Error Handling Explained
Anticipating and managing failures gracefully — the practice that separates robust software from fragile software.
Error Handling
Error handling is the practice of anticipating, detecting, and responding to errors in software — from validation failures and network timeouts to unexpected exceptions. Good error handling ensures graceful degradation, useful feedback, and debuggable logs rather than silent failures or cryptic crashes.
Explanation
Errors in software are inevitable. Networks fail, users submit invalid input, databases run out of connections, third-party APIs go down. The question is not whether errors will occur but how the system responds when they do. Poor error handling — swallowing exceptions, returning generic "something went wrong" messages, or crashing entirely — makes debugging painful and erodes user trust. Effective error handling follows several principles: fail fast (detect errors as early as possible), fail loudly (log errors with sufficient context for debugging), fail gracefully (show users a helpful message and degrade functionality rather than crashing), and classify errors (distinguish between client errors the user can fix, server errors the team must fix, and transient errors that should be retried). In HTTP APIs, this maps to 4xx status codes for client errors and 5xx for server errors. Modern error handling also includes structured error responses (consistent JSON format with error code, message, and details), error boundaries in frontend frameworks (React error boundaries catch rendering failures), retry logic with exponential backoff for transient failures, and centralized error reporting (Sentry, Datadog) that aggregates errors across services and alerts the team when error rates spike.
Bookuvai Implementation
Bookuvai projects follow a standardized error handling architecture. APIs return structured error responses with error codes, human-readable messages, and field-level validation details. React frontends use error boundaries to prevent a single component failure from crashing the entire app. All errors are reported to Sentry with full stack traces, request context, and user identifiers. Our AI PM monitors error rates during milestone rollouts and automatically creates bug tickets when thresholds are exceeded.
Key Facts
- Structured error responses with consistent formats are essential for API consumers
- React error boundaries prevent component-level failures from crashing the entire application
- Centralized error reporting (Sentry) reduces mean time to detection from hours to minutes
Related Terms
Frequently Asked Questions
- Should I catch all exceptions?
- No. Only catch exceptions you can handle meaningfully. Catching and swallowing exceptions hides bugs. Use a global exception handler for unexpected errors and let it log the full context and return a 500 response.

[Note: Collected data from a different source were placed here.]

(* ===== verification/SplitFacts.v ===== *)
(** * Splitting a slotted page: what both layouts share

    The choice of the split point ([FindSplitPoint]) and the slot array of the
    page under construction. *)

From S2P Require Import Prelude Bytes Shared Memory SlottedPage.

(** ** The split point *)

Lemma foldl_to_u32_sum lens acc :
  Forall (λ z, 0 ≤ z) lens → 0 ≤ acc → acc + zsum lens < 2 ^ 32 →
  foldl (λ acc len, to_u32 (acc + len)) acc lens = acc + zsum lens.
Proof.
  intros HF. revert acc; induction HF as [|len lens Hl HF IH]; intros acc Ha Hs; cbn [foldl].
  - cbn. lia.
  - rewrite zsum_cons in *. pose proof (zsum_nonneg lens HF).
    rewrite (wrap_small 32) by lia. rewrite IH; lia.
Qed.

(** The scan stops at the first prefix whose sum reaches the target. *)
Lemma split_scan_ok lens i acc target count :
  Forall (λ z, 0 ≤ z) lens → 0 ≤ acc → acc + zsum lens < 2 ^ 32 → 0 ≤ i → 2 ≤ count →
  i + Z.of_nat (length lens) = count → count < 65536 → acc < target → target ≤ acc + zsum lens →
  ∃ j : nat, (j < length lens)%nat ∧
    split_scan lens i acc target count = Z.min (i + Z.of_nat j + 1) (count - 1) ∧
    acc + zsum (take j lens) < target ≤ acc + zsum (take (S j) lens).
Proof.
  intros HF. revert i acc; induction HF as [|len lens Hl HF IH];
    intros i acc Ha Hs Hi Hc Hic Hcs Hlt Hle; cbn [split_scan]; [cbn in *; lia|].
  rewrite zsum_cons in *. pose proof (zsum_nonneg lens HF). cbn [length] in *.
  rewrite (wrap_small 32) by lia. destruct (Z.leb_spec target (acc + len)) as [H'|H'].
  - exists 0%nat. rewrite (wrap_small 16) by lia. split; [lia|]. split; [lia|].
    rewrite firstn_cons, zsum_cons, !take_0. change (zsum []) with 0. lia.
  - destruct (IH (i + 1) (acc + len)) as (j & Hj & -> & Hsum); try lia.
    exists (S j). split; [lia|]. split; [lia|]. cbn [take]. rewrite !zsum_cons.
    cbn [take] in Hsum. lia.
Qed.

(** Both sides of the split are non-empty; the left side without its last
    entry holds less than half of the payload, and the right side holds at
    most half, unless it is a single entry. *)
Lemma FindSplitPoint_ok len_at p (L : list Z) :
  (λ i, len_at (body p) (GetSlot p i)) <$> seqZ 0 (Z.of_nat (length L)) = L →
  Forall (λ z, 0 ≤ z) L → 2 ≤ zsum L < 2 ^ 32 → (2 ≤ length L)%nat →
  Z.of_nat (length L) < 65536 →
  ∃ s : nat, FindSplitPoint len_at p (Z.of_nat (length L)) = Ret (Z.of_nat s) ∧
    (1 ≤ s < length L)%nat ∧ 2 * zsum (take (s - 1) L) < zsum L ∧
    (2 * zsum (drop s L) ≤ zsum L + 1 ∨ s = (length L - 1)%nat).
Proof.
  intros HL HF Hs Hlen Hmax. unfold FindSplitPoint. rewrite HL.
  rewrite DB7_ASSERT_true, bind_Ret by (apply Z.leb_le; lia).
  rewrite foldl_to_u32_sum by (done || lia). rewrite Z.add_0_l.
  pose proof (Z.div_mod (zsum L) 2 ltac:(lia)) as Hd. pose proof (Z.mod_pos_bound (zsum L) 2 ltac:(lia)).
  destruct (split_scan_ok L 0 0 (zsum L / 2) (Z.of_nat (length L))) as (j & Hj & -> & Hsum);
    try (done || lia).
  exists (S j `min` (length L - 1))%nat. rewrite (wrap_small 16) by lia.
  split; [f_equal; lia|]. split; [lia|].
  assert (Hmono : ∀ n : nat, (n ≤ j)%nat → zsum (take n L) ≤ zsum (take j L)).
  { intros n Hn. rewrite <- (take_drop n (take j L)), zsum_app, take_take, Nat.min_l by done.
    pose proof (zsum_nonneg (drop n (take j L))). assert (0 ≤ zsum (drop n (take j L))); [|lia].
    apply zsum_nonneg. by apply Forall_drop, Forall_take. }
  split.
  - specialize (Hmono (S j `min` (length L - 1) - 1)%nat ltac:(lia)). lia.
  - destruct (Nat.le_gt_cases (S j) (length L - 1)); [left|right; lia].
    rewrite Nat.min_l by lia. pose proof (zsum_app (take (S j) L) (drop (S j) L)) as E.
    rewrite take_drop in E. lia.
Qed.

(** ** Building a slot array *)

Lemma has_slots_snoc p l v :
  has_slots p l → has_slots (SetSlot p (Z.of_nat (length l)) v) (l ++ [v]).
Proof.
  unfold has_slots, SetSlot, store, slot_addr. cbn [body set_body]. intros H.
  rewrite enc_slots_app, has_region_app, length_enc_slots. split.
  - apply has_region_frame; [|done]. rewrite length_enc_slots. lia.
  - rewrite enc_slots_cons. cbn [enc_slots mbind list_bind]. rewrite app_nil_r.
    apply has_region_write.
Qed.

Lemma has_slots_take p l n : has_slots p l → has_slots p (take n l).
Proof.
  unfold has_slots. rewrite <- (take_drop n l) at 1. rewrite enc_slots_app, has_region_app. tauto.
Qed.

Lemma SetSlot_frame p i v a :
  slot_addr (i + 1) ≤ a → rd (body (SetSlot p i v)) a = rd (body p) a.
Proof.
  unfold SetSlot, store, slot_addr. cbn [body set_body]. intros Ha.
  apply rd_write_out. rewrite length_le_bytes. lia.
Qed.

(** ** The padded entries of a heap fit between its bounds *)
Section Packing.
Context (al : Z) (Hal : 0 < al).

Definition top_first (e f : Z * list Z) : Prop := f.1 ≤ e.1.
#[local] Instance top_first_dec : RelDecision top_first.
Proof. unfold RelDecision, top_first. intros. apply _. Defined.
#[local] Instance top_first_total : Total top_first.
Proof. intros a b. unfold top_first. lia. Qed.
#[local] Instance top_first_trans : Transitive top_first.
Proof. intros a b c. unfold top_first. lia. Qed.

Definition between (lo top : Z) (e : Z * list Z) : Prop :=
  lo ≤ e.1 ∧ entry_end e ≤ top ∧ e.1 mod al = 0 ∧ 0 < Z.of_nat (length e.2).

Lemma padded_le_gap a top sz :
  a mod al = 0 → top mod al = 0 → 0 ≤ sz → a + sz ≤ top → padded al sz ≤ top - a.
Proof.
  intros Ha Ht Hs Hle. unfold padded.
  pose proof (Z.div_mod (sz + al - 1) al ltac:(lia)). pose proof (Z.mod_pos_bound (sz + al - 1) al Hal).
  apply Z.le_0_sub, (multiple_nonneg al); [done| |lia].
  apply mod_sub_0; [by apply mod_sub_0|apply Z_mod_mult].
Qed.

Lemma sorted_heap_cost lo top es :
  StronglySorted top_first es → pairwise disj_entries es → Forall (between lo top) es →
  lo ≤ top → top mod al = 0 → heap_cost al es ≤ top - lo.
Proof.
  intros Hs. revert top; induction Hs as [|e es Hs IH HF]; intros top Hd Hb Hlo Ht.
  { unfold heap_cost. cbn. lia. }
  apply pairwise_cons in Hd as [Hde Hd]; [|apply _]. apply Forall_cons in Hb as [He Hb].
  destruct He as (H1 & H2 & H3 & H4). unfold entry_end in H2.
  assert (Hc : heap_cost al es ≤ e.1 - lo).
  { apply IH; [done| |done|done]. rewrite Forall_forall in HF, Hde, Hb |- *.
    intros f Hf. destruct (Hb f Hf) as (F1 & F2 & F3 & F4). split_and!; try done.
    destruct (Hde f Hf) as [?|?]; [|done]. specialize (HF f Hf). unfold top_first, entry_end in *. lia. }
  pose proof (padded_le_gap e.1 top (Z.of_nat (length e.2)) H3 Ht ltac:(lia) H2).
  unfold heap_cost in *. cbn [fmap list_fmap]. rewrite zsum_cons. lia.
Qed.

Lemma heap_cost_le lo top es :
  pairwise disj_entries es → Forall (between lo top) es → lo ≤ top → top mod al = 0 →
  heap_cost al es ≤ top - lo.
Proof.
  intros Hd Hb Hlo Ht. pose proof (merge_sort_Permutation top_first es) as HP.
  assert (heap_cost al es = heap_cost al (merge_sort top_first es)) as ->.
  { unfold heap_cost. apply zsum_perm. by rewrite HP. }
  apply sorted_heap_cost; [|by eapply pairwise_perm|by rewrite HP|done|done].
  apply (StronglySorted_merge_sort top_first).
Qed.
End Packing.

- How should API error responses be structured?
- Use a consistent JSON format: { "error": { "code": "VALIDATION_ERROR", "message": "Email is required", "details": [...] } }. Include a machine-readable error code, a human-readable message, and optional field-level details for validation errors.
- When should I retry a failed request?
- Retry only transient errors (network timeouts, 502/503/504 responses). Never retry 4xx errors (client mistakes). Use exponential backoff with jitter to avoid thundering herd problems.